The film would go into production in 1978, but it faced stiff competition, with United Artists planning a film about Horn as a vehicle for Robert Redford. The latter dropped out, and the film about Horn's younger years was made by CBS as a four-hour TV movie, entitled Mr. Horn, with David Carradine. It aired just as the Warner Bros.-First Artists film went into production, receiving poor ratings.

McQueen ordered several rewrites to the script, while original director Don Siegel left, to be replaced by first Elliot Silverstein, then James William Guercio, who was fired by McQueen after three days.

McQueen wanted to direct, but the Directors Guild of America's rules forbidding actors from taking over direction once filming had begun, scotched these plans, and TV movie director William Wiard was brought in to finish the film. This was Wiard's only credit for directing a feature film. The press book accompanying the release of the film did not mention Wiard in the filmmakers section or give a biography.

Post-production was similarly fraught; the producers attempting both a linear version of the film, then another telling the story in flashback, before settling on the former approach. The film was still being edited ahead of its March 1980 release date.
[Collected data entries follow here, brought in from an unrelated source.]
(** * AM numeric facilities: angles, rounded numbers, approximate equality

    A shallow embedding of [include/angle.h], [include/rounded.h],
    [include/equality.h] and [include/dual_quaternion.h].

    The C++ code is generic in its arithmetic type [T].  The embedding keeps
    that genericity through the class [Number], which lists the operations
    the headers use on [T].  The class has two instances with exact
    arithmetic and three instances for arithmetic types of C++:

    - [Z] stands for an integral type where its arithmetic is exact: no
      operation overflows, and every value that goes through a [<cmath>]
      function, or through the [double] arithmetic on its result, has a
      magnitude of at most [2 ^ 53], so that [double] holds it;
    - [Q] stands for a real-valued type where its arithmetic is exact: no
      rounding error, no infinity, no NaN; an operation that would yield
      one of the latter returns [None];
    - [long_long] is the 64-bit signed integer; the [<cmath>] functions
      convert its values to [double], which rounds above [2 ^ 53];
    - [unsigned_int] is the 32-bit unsigned integer, with its arithmetic
      modulo [2 ^ 32];
    - [double] is the IEEE 754 binary64 type, with rounding, signed zeros,
      infinities and NaN.

    The facts proved for [Z] and [Q] hold of the code under the conditions
    just named; [long_long], [unsigned_int] and [double] show what the code
    does outside them.

    An operation with no defined result (an integer division by zero, the
    conversion of a NaN to an integer, [%] on a non-integral type) returns
    [None]. *)

From Stdlib Require Import Floats.
From Stdlib Require Import ZArith QArith Qround Qabs List Bool Lia Lqa.
Import ListNotations.

Declare Scope num_scope.
Delimit Scope num_scope with num.

(** ** The option monad used for partial operations *)

Definition bind {A B : Type} (c : option A) (k : A -> option B) : option B :=
  match c with
  | Some a => k a
  | None => None
  end.

Notation "x <- c ;; k" := (bind c (fun x => k))
  (at level 61, c at next level, right associativity).
(** A request that carries [token] both as cookie and as header. *)
Definition request_with (token : pystr) (parsed : res json) : request :=
  {| cookies := {[ CSRF_COOKIE_NAME := token ]};
     headers := {[ str "x-csrf-token" := token ]};
     get_json := parsed |}.

(** A request without cookie and header. *)
Definition bare_request (parsed : res json) : request :=
  {| cookies := ∅; headers := ∅; get_json := parsed |}.

Definition with_key : config :=
  load_config {[ str "OPENAI_API_KEY" := str "sk-test" ]}.

Definition without_key : config := load_config ∅.

Definition fresh : world := {| sent := []; drawn := 0 |}.

(** A [send_file] that finds every file, and one that finds none. *)
Definition file_found (name : pystr) : res response :=
  Ret {| status := 200; body := FileBody name; set_cookies := [] |}.

Definition file_missing (name : pystr) : res response :=
  Raise (HTTPException 404).

(** An upstream that cannot be reached. *)
Definition upstream_down (n : nat) (c : post_call) : res reply :=
  Raise RequestException.

(** ** Texts of the shape the areas prompt asks for *)

(** A code point that stands for itself inside a JSON string. *)
Definition plain (c : N) : bool :=
  (32 <=? c) && negb (c =? DQUOTE) && negb (c =? ch "\").

Definition quoted (s : pystr) : pystr := DQUOTE :: s ++ [DQUOTE].

(** The elements of a flat array of strings, separated by a comma and a
    space. *)
Fixpoint array_items (l : list pystr) : pystr :=
  match l with
  | [] => []
  | [x] => quoted x
  | x :: r => quoted x ++ str ", " ++ array_items r
  end.

Definition array_text (l : list pystr) : pystr :=
  ch "[" :: array_items l ++ [ch "]"].

(** * Properties *)

(** ** The constant-time comparison *)

Lemma tscmp_loop_nonzero (l r : pystr) (acc : N) :
  acc <> 0 -> tscmp_loop l r acc <> 0.
Proof.
  revert r acc. induction l as [|x l IH]; intros [|y r] acc Hacc; simpl; auto.
  apply IH. intros H. apply N.lor_eq_0_iff in H. tauto.
Qed.

Lemma tscmp_loop_zero (l r : pystr) (acc : N) :
  length l = length r ->
  tscmp_loop l r acc = 0 <-> acc = 0 /\ l = r.
Proof.
  revert r acc. induction l as [|x l IH]; intros [|y r] acc Hlen;
    simpl in *; try discriminate.
  - intuition.
  - injection Hlen as Hlen. rewrite (IH r _ Hlen), N.lor_eq_0_iff.
    rewrite N.lxor_eq_0_iff. split.
    + intros [[-> ->] ->]. auto.
    + intros [-> [= -> ->]]. auto.
Qed.

(** [_tscmp] decides equality of its operands. *)
Lemma tscmp_true_iff (a b : pystr) : tscmp a b = true <-> a = b.
Proof.
  unfold tscmp. destruct (Nat.eqb_spec (length a) (length b)) as [Hlen|Hlen].
  - rewrite N.eqb_eq, (tscmp_loop_zero a b 0 Hlen). tauto.
  - split.
    + intros H. apply N.eqb_eq in H.
      exfalso. revert H. apply tscmp_loop_nonzero. discriminate.
    + intros ->. contradiction.
Qed.

Lemma compare_digest_true_iff (a b : option pystr) :
  compare_digest a b = Ret true <->
  exists t, a = Some t /\ b = Some t /\ isascii t = true.
Proof.
  destruct a as [a|], b as [b|]; simpl;
    try (split; [discriminate | intros (t & ? & ? & _); discriminate]).
  destruct (isascii a) eqn:Ha, (isascii b) eqn:Hb; simpl.
  - split.
    + intros [= H]. apply tscmp_true_iff in H. subst b. eauto.
    + intros (t & [= ->] & [= ->] & _). f_equal. by apply tscmp_true_iff.
  - split; [discriminate | intros (t & [= ->] & [= ->] & _); congruence].
  - split; [discriminate | intros (t & [= ->] & [= ->] & ?); congruence].
  - split; [discriminate | intros (t & [= ->] & [= ->] & ?); congruence].
Qed.

Lemma compare_digest_raises_iff (a b : option pystr) :
  (exists e, compare_digest a b = Raise e) <->
  ~ (exists s t, a = Some s /\ b = Some t /\ isascii s = true /\ isascii t = true).
Proof.
  destruct a as [a|], b as [b|]; simpl;
    try (split; [intros _ (s & t & ? & ? & _); discriminate | eauto]).
  destruct (isascii a) eqn:Ha, (isascii b) eqn:Hb; simpl.
  - split; [intros [e He]; discriminate|].
    intros H. exfalso. apply H. by exists a, b.
  - split; [|eauto]. intros _ (s & t & _ & [= <-] & _ & ?). congruence.
  - split; [|eauto]. intros _ (s & t & [= <-] & _ & ? & _). congruence.
  - split; [|eauto]. intros _ (s & t & [= <-] & _ & ? & _). congruence.
Qed.

(** ** str.strip *)

Lemma lstrip_nil_iff (s : pystr) : lstrip s = [] <-> forallb isspace s = true.
Proof.
  induction s as [|c s IH]; simpl; [tauto|].
  destruct (isspace c); simpl; [exact IH|].
  split; discriminate.
Qed.

Lemma lstrip_head (s : pystr) (c : N) (r : pystr) :
  lstrip s = c :: r -> isspace c = false.
Proof.
  induction s as [|x s IH]; simpl; [discriminate|].
  destruct (isspace x) eqn:Hx; [exact IH|].
  intros [= -> _]. exact Hx.
Qed.

(** Stripping leaves nothing exactly when every code point is whitespace. *)
Lemma strip_nil_iff (s : pystr) : strip s = [] <-> forallb isspace s = true.
Proof.
  unfold strip, rstrip. split.
  - intros H. apply (f_equal (@rev N)) in H. rewrite rev_involutive in H.
    simpl in H. apply lstrip_nil_iff in H.
    destruct (lstrip s) as [|c r] eqn:Hs; [by apply lstrip_nil_iff|].
    apply lstrip_head in Hs.
    rewrite forallb_forall in H. specialize (H c).
    rewrite H in Hs; [discriminate|]. apply in_rev. rewrite rev_involutive.
    by left.
  - intros H. apply lstrip_nil_iff in H. by rewrite H.
Qed.

(** ** The decoder has fuel enough *)

Lemma skip_ws_length (s : pystr) : (length (skip_ws s) <= length s)%nat.
Proof.
  induction s as [|c s IH]; simpl; [lia|].
  destruct (is_ws c); simpl; lia.
Qed.

Lemma after_prefix_length (p s rest : pystr) :
  after_prefix p s = Some rest -> (length rest + length p = length s)%nat.
Proof.
  revert s. induction p as [|a p IH]; intros [|b s]; simpl;
    try discriminate; try (intros [= <-]; simpl; lia).
  destruct (a =? b); [|discriminate].
  intros H. apply IH in H. lia.
Qed.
Although filming ended without problems, during production McQueen had trouble breathing and later was found to have a rare and aggressive form of lung cancer, malignant mesothelioma. Around this time, McQueen filmed his last movie The Hunter, released just three months before his death, on November 7.

Reception

Jim Harwood of Variety called it "a sorry ending to the once high hopes of the star-studded founding of First Artists Prods."

References

References

  1. "Tom Horn (1980) - Financial Information".
  2. St. Charnez, Casey. ''The Complete Films of Steve McQueen''. Citadel Press, 1992, p. 225-232
  3. "A little girl's dream: Being on the 'Tom Horn' film set with Steve McQueen".
  4. Harwood, James. (April 2, 1980). "Film Reviews: Tom Horn".
  5. (April 22, 2014). "Troubled Tom Horn".